Teenagers are stuck in the middle. They are at the point where they deserve more independence but still need advice to help them navigate their way through every day life. You hope as a parent that they do the right thing but you want to keep your distance. They can be misjudged because of their age and their demographic, as a whole, is often viewed as that of a social pariah. For those on a special diet, this biased view can lead to trepidation and an overall lack of confidence when they need to start a conversation about their condition with an adult or a server that is unaware of their situation. They may lean towards making a bad decision just to avoid a confrontation that would fuel their feeling of inferiority. It can be even worse within their own friend groups. Their allergy or condition makes them feel different even if their friends show empathy. There are things that stick out to them that we, as adults, may not even see. Just this past Saturday, Cam pointed out things to me from his baseball doubleheader that my “untrained eye” didn’t catch. BBallHe talked about someone’s hot dog sitting next to his water bottle on the bench, the fruit he couldn’t eat because of the open bag of chips sitting on top of it, and the malt sodas that the other players had between games. It doesn’t bother him to tell his friends about his condition and to educate them rather than feel left out but, like I have said before, he has maturity and a grasp of his situation beyond his years. I think of those teens who may not have his resolve and how it would affect them if they were in the same situation. Would they have the nerve to ask their teammate to move their food away from theirs or be able to put up with the names and whispered comments when they turn down the offered Twizzler or soft pretzels? Some may be fine but others may make a decision that they will regret later just to avoid peer pressure.

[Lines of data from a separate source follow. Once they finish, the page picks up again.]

(** * The torchserve image transformer of the KServe samples

    A shallow embedding of
    [docs/samples/v1beta1/transformer/torchserve_image_transformer/image_transformer/image_transformer.py]:
    the normalizer [image_transform], the transformer object
    [ImageTransformer] with its hooks [preprocess], [postprocess] and
    [explain], and the properties the specification states about them.

    Python dictionaries are mutable objects that the code updates in place
    and hands on by reference, so dictionaries live in a store and values
    hold references to them.  Exceptions, the log and the outbound HTTP
    traffic are threaded through a state-and-exception monad.  What the
    program takes from libraries (base64, PIL, json, the HTTP client, float
    arithmetic) is an interface the development is parametric in. *)

From Stdlib Require Import ZArith QArith String Ascii List Lia.
From Stdlib.Strings Require Import Byte.
From stdpp Require Import base option gmap strings list fin_maps pretty.

Set Warnings "-register-all".

Local Open Scope Z_scope.
Local Open Scope string_scope.

(** ** Python values and the store of dictionaries *)

Definition loc := positive.

(** The JSON-shaped fragment of Python values.  A [VDict] is a reference:
    two occurrences of the same reference are the same dictionary. Lists are
    never mutated by the program and are kept as plain lists. *)
Inductive value {F : Type} : Type :=
  | VNone
  | VBool (b : bool)
  | VInt (z : Z)
  | VFloat (x : F)
  | VStr (s : string)
  | VList (l : list value)
  | VDict (r : loc).
Arguments value : clear implicits.

Definition bytes := list byte.

(** ** Exceptions *)

Inductive exn : Type :=
  | KeyError (key : string)
  | TypeError
  | ValueError
  | binascii_Error
  | UnidentifiedImageError
  | AttributeError
  | RuntimeError
  | ReferenceError
  | NotImplementedError
  | HTTPError (status_code : Z) (reason : string)
  | JSONDecodeError
  | HTTPClientError (info : string).

(** The exceptions of the decoding steps of the normalizer: those of the
    base64 decoder ([binascii.Error], which is a [ValueError], and the plain
    [ValueError] that [base64.b64decode] raises for a string that is not
    ASCII) and the one of PIL. *)
Definition decode_error (e : exn) : bool :=
  match e with
  | ValueError | binascii_Error | UnidentifiedImageError => true
  | _ => false
  end.

Inductive outcome (A : Type) : Type :=
  | Returns (a : A)
  | Raises (e : exn).
Arguments Returns {A} a.
Arguments Raises {A} e.

(** ** Outbound HTTP *)

Record HTTPRequest := {
  url : string;
  method : string;
  request_timeout : Z;
  body : string;
  headers : option (gmap string string)
}.

Record HTTPResponse := {
  code : Z;
  response_body : string
}.

(** ** The world the program runs in *)

(** A call to [logging.info]: its message, its arguments and the store at
    the time of the call, which is what a dictionary passed as the message
    is printed from. *)
Inductive log_record {F : Type} : Type :=
  | info (msg : value F) (args : list (value F))
         (store : gmap loc (gmap string (value F))).
Arguments log_record : clear implicits.

Record world {F : Type} := {
  heap : gmap loc (gmap string (value F));
  log : list (log_record F);
  sent : list HTTPRequest
}.
Arguments world : clear implicits.

(** ** The state-and-exception monad *)

Definition M (F A : Type) : Type := world F -> outcome A * world F.

Definition ret {F A} (a : A) : M F A := fun w => (Returns a, w).

Definition raise {F A} (e : exn) : M F A := fun w => (Raises e, w).

Definition bind {F A B} (m : M F A) (k : A -> M F B) : M F B :=
  fun w =>
    match m w with
    | (Returns a, w') => k a w'
    | (Raises e, w') => (Raises e, w')
    end.

Declare Scope py_scope.
Delimit Scope py_scope with py.
Notation "x <- c1 ;; c2" := (bind c1 (fun x => c2))
  (at level 100, c1 at next level, right associativity) : py_scope.
Notation "c1 ;; c2" := (bind c1 (fun _ => c2))
  (at level 100, right associativity) : py_scope.
Local Open Scope py_scope.

(** [[f(x) for x in xs]]: the elements are visited in order, the first
    exception ends the comprehension. *)
Fixpoint comprehension {F A B} (f : A -> M F B) (xs : list A) : M F (list B) :=
  match xs with
  | [] => ret []
  | x :: xs' =>
      y <- f x ;;
      ys <- comprehension f xs' ;;
      ret (y :: ys)
  end.

(** A library call that either returns or raises, without touching the
    world. *)
Definition lift {F A} (o : outcome A) : M F A := fun w => (o, w).

(** ** What the program takes from libraries *)

(** Float arithmetic of the tensor library.  The development never looks
    inside: a product of the program is the same expression over these
    operations whatever the rounding. *)
Class FloatOps (F : Type) := {
  f_of_Z : Z -> F;
  f_of_Q : Q -> F;
  fsub : F -> F -> F;
  fdiv : F -> F -> F
}.

(** A decoded PIL image, for the modes whose bands are 8-bit samples: the
    mode, the size as (width, height) and the samples as rows of pixels of
    bands, which is the layout [numpy.array(pic)] has. *)
Inductive Mode := L | P | LA | RGB | YCbCr | LAB | HSV | RGBA | CMYK.

Definition getbands (m : Mode) : list string :=
  match m with
  | L => ["L"]
  | P => ["P"]
  | LA => ["L"; "A"]
  | RGB => ["R"; "G"; "B"]
  | YCbCr => ["Y"; "Cb"; "Cr"]
  | LAB => ["L"; "A"; "B"]
  | HSV => ["H"; "S"; "V"]
  | RGBA => ["R"; "G"; "B"; "A"]
  | CMYK => ["C"; "M"; "Y"; "K"]
  end.

Record Image := {
  im_mode : Mode;
  im_size : nat * nat;
  im_pixels : list (list (list Z))
}.

(** The image has the shape its size and mode announce and 8-bit samples. *)
Definition Image_wf (pic : Image) : bool :=
  (length (im_pixels pic) =? snd (im_size pic))%nat
  && forallb (fun row =>
       (length row =? fst (im_size pic))%nat
       && forallb (fun px =>
            (length px =? length (getbands (im_mode pic)))%nat
            && forallb (fun v => Z.leb 0 v && Z.leb v 255) px) row)
     (im_pixels pic).

(** The tree [json.loads] builds.  Nothing else refers to it, so it is kept
    as a term rather than in the store. *)
Inductive json {F : Type} : Type :=
  | JNull
  | JBool (b : bool)
  | JInt (z : Z)
  | JFloat (x : F)
  | JStr (s : string)
  | JArr (l : list json)
  | JObj (l : list (string * json)).
Arguments json : clear implicits.

(** The library functions the program calls.  [a2b_base64] is the decoder
    behind [base64.b64decode] ([None]: it raises [binascii.Error]);
    [Image_open] is [PIL.Image.open] on a byte buffer together with the
    loading of the pixels, which PIL defers to the first access ([None]: the
    bytes are not an image it can read); [json_dumps] reads a value through
    the store; [fetch] is the HTTP client of the hosting framework,
    [self._http_client.fetch], seen as the upstream's answer to a request. *)
Class Libs (F : Type) := {
  a2b_base64 : string -> option bytes;
  Image_open : bytes -> option Image;
  json_dumps : gmap loc (gmap string (value F)) -> value F -> outcome string;
  json_loads : string -> option (json F);
  fetch : HTTPRequest -> outcome HTTPResponse
}.

(** ** Dictionaries, iteration, logging, HTTP *)

Section Primitives.
Context {F : Type}.
(** X15. When an entry carries the tag, [SetShaderMaterial] forwards the
    diffuse colour, the specular colour and the shininess of the first such
    entry, in this order, whatever the local [material] held before the
    search. *)
Theorem SetShaderMaterial_forwards_first_match
    (unassigned : OBJECT_MATERIAL) (materialTag : string)
    (before : list OBJECT_MATERIAL) (entry : OBJECT_MATERIAL)
    (after : list OBJECT_MATERIAL) (sh : ShaderManager) (w : World) :
  m_pShaderManager w = Some sh ->
  m_objectMaterials w = before ++ entry :: after ->
  Forall (fun e => material_tag e <> materialTag) before ->
  material_tag entry = materialTag ->
  SetShaderMaterial unassigned materialTag w =
  Ok tt (set_pShaderManager
           (Some (("material.shininess", UFloat (shininess entry))
                  :: ("material.specularColor", UVec3 (specularColor entry))
                  :: ("material.diffuseColor", UVec3 (diffuseColor entry))
                  :: sh)) w).
Proof.
  intros Hsh Hlist Hbefore Htag.
  unfold SetShaderMaterial. unfold mbind at 1, M_bind at 1, get at 1.
  rewrite (FindMaterial_first_match_flat before entry after materialTag unassigned w)
    by assumption.
  rewrite Hlist, length_app. cbn [length].
  replace (0 <? length before + S (length after))%nat with true
    by (symmetry; apply Nat.ltb_lt; lia).
  destruct w as [p meshes tex n mats g d]; simpl in Hsh; subst p.
  reflexivity.
Qed.

Lemma SetShaderMaterial_forwards_first_match_witness :
  exists sh w',
    m_pShaderManager Sample.prepared = Some sh /\
    SetShaderMaterial Sample.unassigned "wood" Sample.prepared = Ok tt w' /\
    m_pShaderManager w' =
      Some (("material.shininess", UFloat (F32.dlit 0.1))
            :: ("material.specularColor", UVec3 (specularColor woodMaterial))
            :: ("material.diffuseColor", UVec3 (diffuseColor woodMaterial))
            :: sh).
Proof.
  pose (sh := match m_pShaderManager Sample.prepared with
              | Some sh => sh
              | None => []
              end).
  assert (Hsh : m_pShaderManager Sample.prepared = Some sh) by (vm_compute; reflexivity).
  exists sh. eexists. split; [exact Hsh|]. split.
  - apply (SetShaderMaterial_forwards_first_match Sample.unassigned "wood"
             [goldMaterial] woodMaterial [] sh Sample.prepared Hsh).
    + reflexivity.
    + repeat constructor. discriminate.
    + reflexivity.
  - reflexivity.
Defined.

(** ** Frames *)

(** X12. Rendering reads the registries and never writes them: in the
    prepared state [RenderScene] leaves the texture table, the count, the
    material list, the loaded meshes and OpenGL's texture state as they
    were, and keeps the draw calls of earlier frames. *)
Theorem RenderScene_leaves_registries
    (stbi_load : string -> option Image) (cosf sinf : float -> float)
    (unassigned : OBJECT_MATERIAL) (w : World) :
  Prepared stbi_load cosf sinf unassigned w ->
  exists w',
    RenderScene cosf sinf unassigned w = Ok tt w' /\
    m_textureIDs w' = m_textureIDs w /\
    m_loadedTextures w' = m_loadedTextures w /\
    m_objectMaterials w' = m_objectMaterials w /\
    m_basicMeshes w' = m_basicMeshes w /\
    gl w' = gl w /\
    take (length (drawn w)) (drawn w') = drawn w.
Proof.
  intros Hprepared. ready_world Hprepared w.
  eexists.
  split; [run_scene; reflexivity|].
  repeat (split; [reflexivity|]).
  cbv [drawn]. rewrite <- !app_assoc.
  rewrite take_app_length. reflexivity.
Qed.

Lemma RenderScene_leaves_registries_witness :
  exists w',
    RenderScene Sample.cosf Sample.sinf Sample.unassigned Sample.prepared = Ok tt w' /\
    m_loadedTextures w' = 5 /\
    gl w' = gl Sample.prepared.
Proof.
  destruct (RenderScene_leaves_registries Sample.stbi_load Sample.cosf Sample.sinf
              Sample.unassigned Sample.prepared Sample_prepared)
    as (w' & Hrun & _ & Hcount & _ & _ & Hgl & _).
  exists w'. split; [exact Hrun|]. split; [|exact Hgl].
  rewrite Hcount. vm_compute. reflexivity.
Defined.

(** X16. Which texture each draw call samples.  In the prepared state the
    floor, the pencil shaft, the backdrop, the eraser and the roof are drawn
    with texturing on and the sampler index [FindTextureSlot] gives for
    "ground", "wood", "nightsky", "eraser" and "roof" (-1 for a texture that
    did not load); the pencil tip, the box, the sphere, the pyramid and the
    tapered cylinder are drawn with texturing off. *)
Theorem RenderScene_texture_of_each_draw
    (stbi_load : string -> option Image) (cosf sinf : float -> float)
    (unassigned : OBJECT_MATERIAL) (w : World) :
  Prepared stbi_load cosf sinf unassigned w ->
  exists w' steps,
    RenderScene cosf sinf unassigned w = Ok tt w' /\
    drawn w' = drawn w ++ steps /\
    map (fun k => step_uniform steps k "bUseTexture") (seq 0 10) =
      map (fun on => Some (UInt on)) [1; 1; 1; 0; 1; 0; 1; 0; 0; 0] /\
    step_uniform steps 0 "objectTexture" = Some (USampler2D (FindTextureSlot "ground" w)) /\
    step_uniform steps 1 "objectTexture" = Some (USampler2D (FindTextureSlot "wood" w)) /\
    step_uniform steps 2 "objectTexture" = Some (USampler2D (FindTextureSlot "nightsky" w)) /\
    step_uniform steps 4 "objectTexture" = Some (USampler2D (FindTextureSlot "eraser" w)) /\
    step_uniform steps 6 "objectTexture" = Some (USampler2D (FindTextureSlot "roof" w)).
Proof.
  intros Hprepared. ready_world Hprepared w.
  eexists. eexists.
  split; [run_scene; reflexivity|].
  split; [frame_steps|].
  repeat split; reflexivity.
Qed.

Lemma RenderScene_texture_of_each_draw_witness :
  exists w' steps,
    RenderScene Sample.cosf Sample.sinf Sample.unassigned Sample.prepared = Ok tt w' /\
    drawn w' = drawn Sample.prepared ++ steps /\
    step_uniform steps 2 "objectTexture" = Some (USampler2D 4).
Proof.
  destruct (RenderScene_texture_of_each_draw Sample.stbi_load Sample.cosf Sample.sinf
              Sample.unassigned Sample.prepared Sample_prepared)
    as (w' & steps & Hrun & Hdrawn & _ & _ & _ & Hsky & _).
  exists w', steps. split; [exact Hrun|]. split; [exact Hdrawn|].
  rewrite Hsky. vm_compute. reflexivity.
Defined.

Now, I didn’t write this in hopes that everyone who reads it will run out and hug a teenager. I didn’t sit here to devise a way to have my son included in everything for I feel that he needs to experience the small pains of not getting invited to a party and the first heartbreak of having someone make fun of you (I’m sure my wife disagrees with me). Those experiences, while painful in the present, build character for the future. So why did I write this? I did so just to say how proud I am of Cam. He strikes out and gets right back into that batter’s box the next time. He takes rejection and molds it into new avenues of friendships. He inspires me to want to make his future better. He is half of the equation as to why I am one of the luckiest Dads on the planet. The Celiac Disease and how he deals with it is just icing on my Father’s Day cake.